After two years of conversation and planning, this week Washington state formalized a partnership with the Netherlands to collaborate on research and technology innovation for the tree fruit industry.
In a virtual event on Feb. 3, leaders from the Washington State Department of Agriculture, Washington State University, Washington Tree Fruit Research Commission, Netherlands Ministry of Agriculture, Nature and Food Quality, and Wageningen University and Research signed the Fruit Orchard of the Future collaboration agreement. Other partners include a Dutch grower organization and private companies in both countries working in the ag tech field.
“Both Washington state and the Netherlands specialize in growing crops that require highly skilled and innovative technology solutions,” Dutch Ambassador André Haspels said in a statement. “Together, we can build food systems that are smart, sustainable and efficient.”
The collaboration started with connections formed in early 2019, when a group of Washington tree fruit industry leaders toured the Netherlands and Germany to learn about the ways those countries were approaching orchard technology — with a focus on mechanization and labor-saving automation.
“Globally, producers face many of the same hurdles,” said André-Denis Wright, dean of WSU’s College of Agricultural, Human, and Natural Resource Sciences. “The practical solutions being developed through this international coalition hold promise for more robust, healthy and efficient industries in both countries.”
The collaboration will focus on development of public-private partnerships that can get the innovations growers need through the research and development phases faster, according to Jim Doornink, who chairs the research commission.
Joint research efforts are already underway, Ines Hanrahan, executive director of the research commission, told the Good Fruit Grower. WSU scientists will be part of a research team that recently received major grant funding from the Dutch government for a project called Fruit 4.0, she said, and the commission is supporting the project as well.

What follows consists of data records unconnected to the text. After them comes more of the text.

(** X7. A row whose labels are all zero is counted by the accuracy like any
    other row, with label class 0, the argmax of a row of zeros: alone in a
    subset it gives accuracy 1/1 when the prediction row has its maximum in
    column 0 and 0/1 otherwise. *)
Theorem evaluate_preds_accuracy_unlabelled P L (i : Z) :
  np.wf P → 0 < np.ncols P →
  fits P (L, [i]) →
  Forall (λ y, y = 0%Z) (default [] (np.rows L !! Z.to_nat i)) →
  ∃ loss p a,
    np.rows P !! Z.to_nat i = Some p ∧ np.argmax_float p = Ok a ∧
    evaluate_preds (Some P) [L] [[i]]
    = Ok ([loss], [fdiv (of_nat (if decide (a = 0) then 1 else 0))
                        (of_nat 1)]).
Proof.
  intros HP Hc (HL & Hshape & Hidx) Hrow. cbn [fst snd] in *.
  injection Hshape as Hn Hcols.
  apply Forall_cons in Hidx as [Hi _].
  destruct (row_length P (Z.to_nat i) HP) as (p & Hp & Hlp); [lia|].
  destruct (row_length L (Z.to_nat i) HL) as (l & Hl & Hll); [lia|].
  rewrite Hl in Hrow. cbn in Hrow.
  destruct p as [|x p]; [cbn in Hlp; lia|].
  assert (Hl0 : np.argmax_int l = Ok 0).
  { apply argmax_int_zeros; [|done]. intros ->. cbn in Hll. lia. }
  assert (Hfits : Forall (fits P) (zip [L] [[i]])).
  { apply Forall_cons_2; [|apply Forall_nil_2].
    split; [done|]. split; [cbn [fst]; unfold np.shape; congruence|].
    by apply Forall_cons_2. }
  eexists _, (x :: p), _. split; [done|]. split; [reflexivity|].
  rewrite (evaluate_preds_ok P [L] [[i]] HP Hc Hfits).
  cbn [zip_with]. do 3 f_equal.
  unfold masked_accuracy. cbn [fmap list_fmap length]. do 2 f_equal.
  assert (Hhit : hit P L (Z.to_nat i)
                 = (0 =? (if fisnan x then 0
                          else np.argmax_float_loop x 0 1 p))).
  { unfold hit. rewrite Hp, Hl, Hl0. done. }
  rewrite filter_cons, filter_nil.
  destruct (decide (hit P L (Z.to_nat i) = true)) as [Hh|Hh];
    rewrite Hhit in Hh.
  - apply Nat.eqb_eq in Hh. rewrite <- Hh. done.
  - apply not_true_is_false, Nat.eqb_neq in Hh.
    rewrite decide_False by done. done.
Qed.
Lemma a_wf_flush a n : a_wf a -> 0 <= n < a_size a -> a_wf (a_flush n a).
Proof.
  intros (H1 & H2 & H3 & H4) Hn. split_and!; simpl; [done| |done|].
  - intros m Hm. unfold zset. destruct (m =? n); auto.
  - intros m Hm. apply elem_of_difference in Hm as [Hm _]. auto.
Qed.

Lemma rep_bset c a i n x :
  rep c a -> a_held a !! i = Some n -> block_ok x ->
  rep (upd_buf i (set_data x) c) (a_store n x a).
Proof.
  intros R H Hx. destruct (rep_held c a i n R H) as (Hi & Hv & Hb & En & Edev & Edat & Hdirty & Hn).
  apply (rep_upd_buf c a _ i n); try done.
  - apply a_wf_store; [apply (rep_wf _ _ R)|done].
  - unfold buf_ok. change (valid (set_data x (getb c i))) with (valid (getb c i)).
    change (busy (set_data x (getb c i))) with (busy (getb c i)).
    change (dirty (set_data x (getb c i))) with (dirty (getb c i)). rewrite Hv, Hb.
    cbn [set_data dev blockno data a_store a_size a_view a_held a_pinned a_disk].
    rewrite En, zset_eq. done.
  - intros j _ _ Hvj Hne. unfold buf_ok. rewrite Hvj. cbn [a_store a_size a_view a_held a_pinned a_disk].
    by rewrite zset_ne.
  - intros j _ _ Hvj. unfold buf_ok. by rewrite Hvj.
  - intros m _ Hne. cbn [a_store a_view a_disk a_pinned]. by rewrite zset_ne.
  - apply (rep_held_lt _ _ R).
Qed.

Research will focus on four main areas of technology: sensing, data management, automation and orchard design.
That grant is just the first step. The collaboration should create more opportunity for leading researchers and tech developers to learn from each other, rather than duplicating efforts; establish trials with commercial growers in both regions; and leverage funding from multiple sources, according to leaders who spoke at the signing event.
An industry stakeholder group has also formed to advise the effort, Hanrahan said. She’s still encouraging growers, especially young growers interested in technology, to get involved by reaching out to the research commission.